So how do you know when to abandon your work?

Well…you don’t….

That’s what makes rewrites so exciting!

You never know if what you’re doing is improving your work or if it is becoming exponentially worse due to your constant attempts at redressing problems that may or may not exist, and therefore you chip away at your metaphorical sculpture until little remains but rubble and a caffeine high you obtained from drinking six cups of coffee in a row so that you could finish this one draft before you begin your shift in the morning at your dead-end job that you applied for to pay for your college loans and keep yourself a float until you get published which at this rate may be quite a long time as you’ve read from multiple sources that the likelihood of you getting your work seen by another human being, even if you chose to self-publish, is ridiculously low because so many people are more interested in making their own voices heard that they choose to ignore the other three million people who want the same thing so now you are all just screaming into the abyss, being heard by no one and eventually you become so spiritually malnourished that you start taking whiskey shots in your coffee every morning just to keep the edge off—

Fun!

But I would suggest getting a second opinion from someone you trust. Someone who reads as much as you do. They’ll tell you if you need to continue or not. And if they think it’s done, consider that it might very well be.

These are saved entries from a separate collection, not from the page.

(* ===== verification/Report.v ===== *)
(** * Architecture report

    [internal/report/architecture.go]: the CALM architecture document built from
    an analysis result. *)

From stdpp Require Import base gmap strings list fin_maps.
From Stdlib Require Import ZArith Lia Ascii.
From S2P Require Import Prelude GoStrings GoFloat Fitness Metrics GovConfig Scoring.
Set Default Goal Selector "!".

(** ** Document *)

Record FitnessValues := mkFitness {
  fit_CyclomaticComplexity : float64;
  fit_InterfaceWidth : float64;
  fit_ImplementationDepth : float64;
  fit_LogicDensity : option float64;
  fit_DependencyDiscipline : float64;
  fit_LayerSovereignty : float64;
  fit_TemporalPurity : float64;
  fit_SQLCompositionSafety : float64;
  fit_DeterministicOrdering : float64;
}.

Record FileMetrics := mkFileMetrics {
  fm_TotalLines : Z;
  fm_LogicLines : Z;
  fm_LDR : float64;
  fm_SourceKind : string;
}.

Record ImportMetrics := mkImportMetrics {
  im_TotalImports : Z;
  im_UsedImports : Z;
  im_DDC : float64;
}.

Record Metadata := mkMetadata {
  md_Fitness : FitnessValues;
  md_ModuleMetrics : option ModuleMetric;
  md_FileMetrics : option FileMetrics;
  md_ImportMetrics : option ImportMetrics;
  md_Interfaces : list InterfaceMetric;
}.

Record Node := mkNode {
  node_UniqueID : string;
  node_NodeType : string;
  node_Name : string;
  node_Description : string;
  node_Metadata : Metadata;
}.

Record Interacts := mkInteracts { int_Actor : string; int_Nodes : list string }.

Record Relationship := mkRelationship {
  rel_UniqueID : string;
  rel_Description : string;
  rel_Interacts : Interacts;
}.

Record ArchitectureDocument := mkDocument {
  doc_Schema : string;
  doc_Nodes : list Node;
  doc_Relationships : list Relationship;
}.

(** ** Construction *)

(** [ruleCount]: the zero value for a missing key. *)
Definition ruleCount (counts : gmap string Z) (name : string) : Z :=
  default 0%Z (counts !! name).

Definition maxCyclomaticComplexity (functions : list FunctionMetric) : Z :=
  foldl (λ maximum f, if maximum <? fn_CyclomaticComplexity f
                      then fn_CyclomaticComplexity f else maximum)%Z 1%Z functions.

(** The class [A-Za-z0-9_-]; bytes of a rune outside ASCII are outside it. *)
Definition id_byte (a : ascii) : bool :=
  let z := byte_val a in
  ((65 <=? z) && (z <=? 90) || (97 <=? z) && (z <=? 122) || (48 <=? z) && (z <=? 57)
   || (z =? 95) || (z =? 45))%Z.

(** [nonIDCharacters.ReplaceAllString(value, "-")]: each run of other characters
    becomes one hyphen; [inside] tells whether a run is open. *)
Fixpoint replace_runs (inside : bool) (l : list ascii) : list ascii :=
  match l with
  | [] => []
  | a :: l' => if id_byte a then a :: replace_runs false l'
               else if inside then replace_runs true l' else "-"%char :: replace_runs true l'
  end.

Definition calmID (value : string) : string :=
  let id := trim (of_bytes (replace_runs false (bytes value))) "-" in
  if String.eqb id "" then "analyzed-node" else id.

Definition actor_fitness : FitnessValues :=
  mkFitness f64_one f64_one f64_one (Some f64_one) f64_one f64_zero f64_zero f64_zero f64_zero.

Definition BuildArchitecture (result : AnalysisResult) : ArchitectureDocument :=
  let result := EnsureModuleMetric result in
  let nodeID := calmID (ar_CALMNode result) in
  let actorID := nodeID +:+ "-actor" in
  let logicDensity :=
    if LogicDensityApplicable result then Some (file_LDR (ar_FileMetric result)) else None in
  let sourceKind := if negb (LogicDensityApplicable result) then ar_SourceKind result else "" in
  let count name := f64_of_int (ruleCount (ar_RuleCounts result) name) in
  mkDocument "https://calm.finos.org/release/1.2/meta/calm.json"
    [mkNode actorID "actor" (ar_CALMNode result +:+ " Actor")
       "Synthetic actor used to keep the analyzed CALM node reachable."
       (mkMetadata actor_fitness None None None []);
     mkNode nodeID "service" (ar_CALMNode result)
       ("Architecture fitness metrics for " +:+ ar_File result +:+ ".")
       (mkMetadata
          (mkFitness
             (f64_of_int (maxCyclomaticComplexity (ar_Functions result)))
             (f64_of_int (InterfaceWidth result))
             (mod_AverageLOCPerPublicMethod (ar_ModuleMetric result))
             logicDensity
             (imp_DDC (ar_Imports result))
             (count "layer-sovereignty") (count "temporal-purity")
             (count "sql-composition-safety") (count "deterministic-ordering"))
          (Some (ar_ModuleMetric result))
          (Some (mkFileMetrics (file_TotalLOC (ar_FileMetric result))
                   (file_LogicLOC (ar_FileMetric result)) (file_LDR (ar_FileMetric result)) sourceKind))
          (Some (mkImportMetrics (imp_Total (ar_Imports result)) (imp_Used (ar_Imports result))
                   (imp_DDC (ar_Imports result))))
          (ar_Interfaces result))]
    [mkRelationship (actorID +:+ "-to-" +:+ nodeID) "Synthetic actor uses the analyzed node."
       (mkInteracts actorID [nodeID])].

(** ** Node identifiers *)

Lemma replace_runs_id inside l : Forall (λ a, id_byte a = true) (replace_runs inside l).
Proof.
  revert inside. induction l as [|a l IH]; intros inside; [constructor|]. cbn [replace_runs].
  destruct (id_byte a) eqn:Ha; [by constructor|]. destruct inside; [done|]. by constructor.
Qed.

Lemma Forall_trim (P : ascii → Prop) s cut :
  Forall P (bytes s) → Forall P (bytes (trim s cut)).
Proof.
  intros H. unfold trim, trim_right, trim_left, drop_while_end. rewrite !bytes_of_bytes.
  apply Forall_rev, Forall_drop_while, Forall_rev, Forall_drop_while, H.
Qed.

Lemma drop_while_end_app {A} (p : A → bool) l : ∃ k, l = drop_while_end p l ++ k.
Proof.
  unfold drop_while_end. assert (∀ l', ∃ k, l' = k ++ drop_while p l') as Hd.
  { induction l' as [|x l' [k IH]]; [by exists []|]. cbn [drop_while].
    destruct (p x); [|by exists []]. exists (x :: k). cbn [app]. by rewrite <-IH. }
  destruct (Hd (rev l)) as [k Hk]. exists (rev k). rewrite <-rev_app_distr, <-Hk.
  by rewrite rev_involutive.
Qed.

Lemma drop_while_end_last {A} (p : A → bool) l x k : drop_while_end p l = k ++ [x] → p x = false.
Proof.
  unfold drop_while_end. intros H. apply (f_equal (@rev A)) in H.
  rewrite rev_involutive, rev_app_distr in H. exact (drop_while_head _ _ _ _ H).
Qed.

(** The first and last byte of a trimmed string are not in the cutset. *)
Lemma trim_ends s cut :
  (∀ a l, bytes (trim s cut) = a :: l → contains_byte cut a = false) ∧
  (∀ a l, bytes (trim s cut) = l ++ [a] → contains_byte cut a = false).
Proof.
  unfold trim, trim_right. rewrite bytes_of_bytes. split.
  - intros a l H. unfold trim_left in H. rewrite bytes_of_bytes in H.
    destruct (drop_while_end_app (contains_byte cut) (drop_while (contains_byte cut) (bytes s))) as [k Hk].
    rewrite H in Hk. exact (drop_while_head _ _ _ _ Hk).
  - intros a l H. exact (drop_while_end_last _ _ _ _ H).
Qed.

Lemma calmID_wf value :
  bytes (calmID value) ≠ [] ∧ Forall (λ a, id_byte a = true) (bytes (calmID value)) ∧
  has_prefix (calmID value) "-" = false.
Proof.
  unfold calmID. set (id := trim _ _). destruct (String.eqb_spec id "") as [_|Hne].
  { split_and!; [done| |reflexivity]. apply (bool_decide_unpack _). vm_compute. done. }
  split_and!.
  - intros H. apply Hne, bytes_inj. by rewrite H.
  - apply Forall_trim. rewrite bytes_of_bytes. apply replace_runs_id.
  - destruct (trim_ends (of_bytes (replace_runs false (bytes value))) "-") as [Hfirst _].
    fold id in Hfirst. destruct id as [|a s]; [done|].
    specialize (Hfirst a (bytes s) eq_refl). unfold has_prefix. cbn [String.prefix].
    destruct (ascii_dec "-" a) as [<-|]; [|done]. done.
Qed.

(** The document is referentially sound: it has an actor and a service node
    with distinct identifiers, both non-empty words over letters, digits,
    underscore and hyphen that do not start with a hyphen, and its one
    relationship runs from the actor to the service node. *)
Theorem BuildArchitecture_wf result :
  ∃ actor service rel,
    doc_Nodes (BuildArchitecture result) = [actor; service] ∧
    doc_Relationships (BuildArchitecture result) = [rel] ∧
    node_UniqueID actor ≠ node_UniqueID service ∧
    Forall (λ id, bytes id ≠ [] ∧ Forall (λ a, id_byte a = true) (bytes id) ∧
                  has_prefix id "-" = false)
      [node_UniqueID actor; node_UniqueID service] ∧
    int_Actor (rel_Interacts rel) = node_UniqueID actor ∧
    int_Nodes (rel_Interacts rel) = [node_UniqueID service].
Proof.
  unfold BuildArchitecture. cbn [doc_Nodes doc_Relationships].
  do 3 eexists. split; [reflexivity|]. split; [reflexivity|].
  cbn [node_UniqueID rel_Interacts int_Actor int_Nodes].
  set (id := calmID _). pose proof (calmID_wf (ar_CALMNode (EnsureModuleMetric result))) as Hid.
  fold id in Hid. split_and!; [| |done..].
  - intros H. apply (f_equal (length ∘ bytes)) in H. cbn in H.
    rewrite bytes_app, length_app in H. cbn in H. lia.
  - constructor; [|by constructor]. destruct Hid as (H1 & H2 & H3). rewrite bytes_app. split_and!.
    + by intros [? _]%app_eq_nil.
    + apply Forall_app. split; [done|]. apply (bool_decide_unpack _). vm_compute. done.
    + destruct id as [|a s]; [done|]. rewrite string_app_cons. revert H3. unfold has_prefix.
      cbn [String.prefix]. destruct (ascii_dec "-" a); [by destruct s|done].
Qed.

(** ** The document against the scores *)

Lemma foldl_max_origin {A} (f : A → Z) l z :
  let m := foldl (λ m x, if m <? f x then f x else m)%Z z l in
  m = z ∨ ∃ x, x ∈ l ∧ m = f x.
Proof.
  revert z. induction l as [|x l IH]; intros z; [by left|]. cbn [foldl].
  destruct (IH (if z <? f x then f x else z)%Z) as [Hm|(y & Hy & Hm)]; cbv zeta in Hm; cbv zeta.
  - rewrite Hm. destruct (z <? f x)%Z; [|by left]. right. exists x. split; [left|done].
  - right. exists y. split; [by right|done].
Qed.

Lemma foldl_max_upper {A} (f : A → Z) l z :
  let m := foldl (λ m x, if m <? f x then f x else m)%Z z l in
  (z ≤ m)%Z ∧ ∀ x, x ∈ l → (f x ≤ m)%Z.
Proof.
  revert z. induction l as [|y l IH]; intros z; cbn [foldl]; cbv zeta.
  { split; [lia|]. by intros x ?%not_elem_of_nil. }
  destruct (IH (if z <? f y then f y else z)%Z) as [Hz Hl]; cbv zeta in Hz, Hl.
  split; [destruct (Z.ltb_spec z (f y)); lia|].
  intros x [->|Hx]%elem_of_cons; [destruct (Z.ltb_spec z (f y)); lia|by apply Hl].
Qed.

Section agreement.
Context {R : RegexpEngine} {U : UnicodeTables}.

(** The two numbers of the document bounded from above. *)
Definition service_fitness (result : AnalysisResult) : option FitnessValues :=
  match doc_Nodes (BuildArchitecture result) with
  | [_; service] => Some (md_Fitness (node_Metadata service))
  | _ => None
  end.

Lemma omap_nil {A B} (f : A → option B) l x : omap f l = [] → x ∈ l → f x = None.
Proof.
  intros H Hx. destruct (f x) as [y|] eqn:E; [|done].
  assert (y ∈ omap f l) as Hy by (apply list_elem_of_omap; eauto). rewrite H in Hy.
  by apply not_elem_of_nil in Hy.
Qed.

Lemma cyclomatic_document result pattern rule :
  pat_FitnessFunctions pattern !! "cyclomatic-complexity" = Some rule →
  rule_Operator rule = "lte" → f64_le (f64_of_int 1) (rule_Threshold rule) = true →
  cyclomaticComplexityViolations result pattern = [] →
  f64_le (f64_of_int (maxCyclomaticComplexity (ar_Functions result))) (rule_Threshold rule) = true.
Proof.
  intros Hr Ho H1. unfold cyclomaticComplexityViolations. rewrite Hr, Ho, String.eqb_refl.
  cbn [negb]. intros Hnil. unfold maxCyclomaticComplexity.
  destruct (foldl_max_origin fn_CyclomaticComplexity (ar_Functions result) 1)
    as [Hm|(f & Hf & Hm)]; cbv zeta in Hm; rewrite Hm; [done|].
  pose proof (omap_nil _ _ _ Hnil Hf) as Hn. cbv beta zeta in Hn.
  destruct (f64_le (f64_of_int (fn_CyclomaticComplexity f)) _); done.
Qed.

Lemma width_document result pattern rule :
  pat_FitnessFunctions pattern !! "interface-width" = Some rule →
  rule_Operator rule = "lte" → f64_le (f64_of_int 0) (rule_Threshold rule) = true →
  interfaceWidthViolations result pattern = [] →
  f64_le (f64_of_int (InterfaceWidth result)) (rule_Threshold rule) = true.
Proof.
  intros Hr Ho H0. unfold interfaceWidthViolations, InterfaceWidth. rewrite Hr, Ho, String.eqb_refl.
  cbn [negb]. destruct (ar_Interfaces result) as [|i l] eqn:Hi.
  { cbv beta zeta. match goal with |- context [f64_le ?x ?y] => destruct (f64_le x y) end; done. }
  intros Hnil. destruct (foldl_max_origin if_PublicMethods (i :: l) 0)
    as [Hm|(f & Hf & Hm)]; cbv zeta in Hm; rewrite Hm; [done|].
  pose proof (omap_nil _ _ _ Hnil Hf) as Hn. unfold interface_record_violation in Hn. cbv beta zeta in Hn.
  destruct (f64_le (f64_of_int (if_PublicMethods f)) _); [done|]. by destruct (String.eqb (if_Kind f) "module").
Qed.

Lemma InterfaceWidth_Ensure result : InterfaceWidth (EnsureModuleMetric result) = InterfaceWidth result.
Proof.
  unfold InterfaceWidth. rewrite EnsureModuleMetric_idemp.
  assert (ar_Interfaces (EnsureModuleMetric result) = ar_Interfaces result) as ->; [|done].
  unfold EnsureModuleMetric. by case_match.
Qed.

(** A file the metric scorers find clean has a document that conforms to
    the pattern's two upper bounds: the complexity and the width written to the
    service node are the largest of the file's functions and interfaces (at
    least 1 and 0), and they respect the thresholds, so the CALM validator
    never contradicts a clean score on them. *)
Theorem clean_file_document_conforms result pattern rc rw
    (Hc : pat_FitnessFunctions pattern !! "cyclomatic-complexity" = Some rc)
    (Hco : rule_Operator rc = "lte") (Hc1 : f64_le (f64_of_int 1) (rule_Threshold rc) = true)
    (Hw : pat_FitnessFunctions pattern !! "interface-width" = Some rw)
    (Hwo : rule_Operator rw = "lte") (Hw0 : f64_le (f64_of_int 0) (rule_Threshold rw) = true)
    (Hclean : fitnessViolations result pattern = []) :
  ∃ fit complexity, service_fitness result = Some fit ∧
    fit_CyclomaticComplexity fit = f64_of_int complexity ∧
    (∀ f, f ∈ ar_Functions result → (fn_CyclomaticComplexity f ≤ complexity)%Z) ∧
    f64_le (fit_CyclomaticComplexity fit) (rule_Threshold rc) = true ∧
    fit_InterfaceWidth fit = f64_of_int (InterfaceWidth result) ∧
    f64_le (fit_InterfaceWidth fit) (rule_Threshold rw) = true.
Proof.
  unfold fitnessViolations in Hclean. apply app_eq_nil in Hclean as [Hcyc Hrest].
  apply app_eq_nil in Hrest as [Hwid _].
  eexists _, (maxCyclomaticComplexity (ar_Functions (EnsureModuleMetric result))).
  split; [reflexivity|].
  cbn [node_Metadata md_Fitness fit_CyclomaticComplexity fit_InterfaceWidth].
  assert (ar_Functions (EnsureModuleMetric result) = ar_Functions result) as ->
    by (unfold EnsureModuleMetric; by case_match).
  rewrite InterfaceWidth_Ensure. split_and!; [done| | |done|].
  - intros f Hf. by apply (foldl_max_upper fn_CyclomaticComplexity (ar_Functions result) 1).
  - by eapply cyclomatic_document.
  - by eapply width_document.
Qed.
End agreement.

Module ReportExamples.
#[local] Existing Instances basic_unicode.

Definition limits : Pattern :=
  mkPattern "" "" "" ""
    {["cyclomatic-complexity" := mkRule "" (f64_of_int 9) "lte" "function";
      "interface-width" := mkRule "" (f64_of_int 20) "lte" "module"]}.
Definition small_file : AnalysisResult :=
  mkAnalysis "api" "go" "api.go" ""
    [mkFunction "Serve" 4 true 10; mkFunction "route" 9 false 22] zero_module
    (mkFile 40 32 1 (f64_of_decimal 8 1)) (mkImport 0 0 [] f64_one) [] ∅ [].

Lemma clean_file_document_conforms_witness :
  ∃ fit complexity, service_fitness small_file = Some fit ∧
    fit_CyclomaticComplexity fit = f64_of_int complexity ∧
    f64_le (fit_CyclomaticComplexity fit) (f64_of_int 9) = true.
Proof.
  destruct (clean_file_document_conforms small_file limits
              (mkRule "" (f64_of_int 9) "lte" "function")
              (mkRule "" (f64_of_int 20) "lte" "module"))
    as (fit & complexity & H1 & H2 & _ & H3 & _); [vm_compute; reflexivity..|].
  exists fit, complexity. split_and!; assumption.
Defined.
End ReportExamples.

You do eventually want to finish this thing. Then it’s on to the next project. Aaaand it’s likely the same thing will happen all over again.

…….If anyone wants to start a support group, I’m on board.

UPDATE: Where I’ve Been, Where I’m Going

Life has been sucking recently so my writing has been put on the back burner….well, my writing is usually placed on the back burner, but now that life is not going that great, I at least have an alibi now.

I haven’t updated my blog in two weeks. From a professional standpoint there’s no excuse. Tolstoy wrote War and Peace and he had 13 kids. It’s not for nothing, I have been busy. I started a new semester and am currently working with my college’s newscast and this was my first week working at a new place, but I should be better at balancing out my life.

I also had a major life-changing event occur that totally ruins everything.

But, you know, I’m cool.

Everything is totally alright.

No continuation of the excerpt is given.